Even so, you singled me and BattleScape out for not stripping code out of the OSRS deob. This code exists in every RSPS that uses the OSRS deob, which is at least a handful of servers. There is even a chance other revisions past 317 have this code as well since the OSRS deob is just an older version of 525/530/600+/700+/etc. It would have been one thing to post a thread to be cautious of RSPS in general, but that's not what this is. If you don't mind, can you elaborate on this? To execute multiple commands on one line, you would need & and spaces or semi-colons so that Windows recognizes a second command. Both spaces and semi-colons are blocked. I don't really see a way this is exploitable to even warrant this thread even after my previous reply.

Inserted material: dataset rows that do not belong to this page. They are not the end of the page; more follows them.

(** What a validated strategy promises the engines. *)
Record well_formed (v : StrategyJSON) : Prop := {
  wf_ids : List.NoDup (map ic_id (sj_indicators v));
  wf_references : forall c i, In c (er_conditions (sj_entry v) ++ xr_indicator_exits (sj_exit v)) -> In i (condition_ids c) -> In i (map ic_id (sj_indicators v));
  wf_entry : er_conditions (sj_entry v) <> [];
  wf_conditions : forall c, In c (er_conditions (sj_entry v) ++ xr_indicator_exits (sj_exit v)) ->
    match c with
    | IndicatorCondition _ op r value => (is_cross op = true -> exists x, r = Some x) /\ ((exists x, r = Some x /\ value = None) \/ (exists y, r = None /\ value = Some y))
    | CandleCondition _ => True
    | TimeCondition op _ end_ => op = BETWEEN <-> end_ <> None
    | PriceCondition op value => is_comparator op = true <-> value <> None
    end;
  wf_exit : at_least_one_exit (sj_exit v) = true;
  wf_stop : opt_ok above_zero (xr_stop_loss_percent (sj_exit v)) = true /\ opt_ok above_zero (xr_trailing_stop_percent (sj_exit v)) = true;
  wf_partials : forall p, In p (xr_partial_exits (sj_exit v)) -> percentage (pe_qty_percent p) = true /\ above_zero (pe_target_percent p) = true;
  wf_caps : opt_ok (Z.ltb 0) (rr_max_trades_per_day (sj_risk v)) = true /\ opt_ok (Z.ltb 0) (rr_max_loss_streak (sj_risk v)) = true
}.

Lemma condition_ok_means c : condition_ok c = true ->
  match c with
  | IndicatorCondition _ op r value => (is_cross op = true -> exists x, r = Some x) /\ ((exists x, r = Some x /\ value = None) \/ (exists y, r = None /\ value = Some y))
  | CandleCondition _ => True
  | TimeCondition op _ end_ => op = BETWEEN <-> end_ <> None
  | PriceCondition op value => is_comparator op = true <-> value <> None
  end.
Proof.
  destruct c as [l op r value | | op value end_ | op value]; cbn [condition_ok]; rewrite ?andb_true_iff; [| done | |].
  - intros (_ & Hx). unfold xor_right_and_value in Hx. apply andb_true_iff in Hx as [Hx Hc].
    destruct r, value; cbn in Hx, Hc; try done; (split; [|eauto]); [eauto|]. intros Hop. by rewrite Hop in Hc.
  - intros (_ & Hb). unfold between_requires_end in Hb. destruct end_, op; first [discriminate Hb | split; intros; first [done | congruence]].
  - intros Hv. unfold value_required in Hv. destruct value, op; first [discriminate Hv | split; intros; first [done | congruence]].
Qed.

Lemma ok_well_formed v : strategy_ok v = true -> well_formed v.
Proof.
  unfold strategy_ok, entry_ok, exit_ok, risk_ok. rewrite !andb_true_iff.
  intros [[[[_ [Hn Hc]] Hx] Hr] Hu]. destruct Hx as ((((((_ & Hs) & Ht) & Hp) & _) & Hi) & Ha), Hr as (((_ & Hd) & Hl) & _).
  unfold ids_unique_and_referenced in Hu. cbv zeta in Hu. apply andb_true_iff in Hu as [Hnd Href]. rewrite forallb_forall in Href.
  assert (Hall : forall c, In c (er_conditions (sj_entry v) ++ xr_indicator_exits (sj_exit v)) -> condition_ok c = true).
  { intros c [Hin | Hin]%in_app_iff; [by apply (proj1 (forallb_forall _ _) Hc) | by apply (proj1 (forallb_forall _ _) Hi)]. }
  constructor; try done.
  - by apply no_duplicates_NoDup.
  - intros c i Hin Hid. apply one_of_In, Href. unfold collect_referenced_ids. rewrite in_app_iff, !in_flat_map.
    apply in_app_iff in Hin as [Hin | Hin]; [left | right]; by exists c.
  - by destruct (er_conditions (sj_entry v)).
  - intros c Hin. by apply condition_ok_means, Hall.
  - intros p Hin. rewrite forallb_forall in Hp. apply Hp in Hin. unfold partial_ok in Hin. by apply andb_true_iff in Hin.
Qed.

(** What the schema accepts, the engines can rely on.  A payload that validates is a
    strategy whose indicator ids are distinct, whose entry and exit conditions name only
    declared indicators, with at least one entry condition and one way out; crossings
    compare two indicators, comparisons have exactly one right side, windows have an
    end; every percentage and every cap is positive. *)
Theorem validated_well_formed `{Coercion} p v : validate_strategy p = Some v -> well_formed v.
Proof. intros E. by eapply ok_well_formed, validate_ok. Qed.

(** C34: a stored strategy is read back.  A strategy that was validated and has no
    infinite number is the one that validates from the column it is stored in, whether
    the column was written with the aliases (the strategy endpoints) or with the field
    names (the clone of a template). *)
Theorem strategy_roundtrip `{CoercionLaws} by_alias p v :
  validate_strategy p = Some v -> strategy_finite v = true -> validate_strategy (stored by_alias v) = Some v.
Proof. intros E Hf. apply stored_back; [by eapply validate_ok | done]. Qed.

First off, this code has nothing to do with RuneLite. It was and still is contained inside the official OSRS client, you can decompile the current version of OSRS to see for yourself. Secondly, if you look closely at the code, it only allows launching a URL. For whatever reason, Jagex chose to launch URLs this way. The code clearly states the command to be executed has to start with http or https. Not only that, but the entire command after that is made sure to only contain the characters "abcdefghijklmnopqrstuvwxyzABCDEFGHIJKLMNOPQRSTUVWXYZ0123456789?&=,.%+-_#:/*" to make sure it's a legitimate URL. No spaces are allowed to execute a second command after the URL. The command itself attempts to trigger your default browser to open the passed URL, it doesn't download something from a URL in the background. If you dig a little deeper, you'll also see that the command method is only even executed if another method using Desktop.getDesktop().browse fails. Next time, I would suggest contacting someone that could have explained what the code does after looking at it for 2 seconds instead of accusing me. Alternatively, being that I've been doing this for over 10 years and have never hacked clans in the past (they've been around BS for almost as long), you could have just asked me to explain what that is.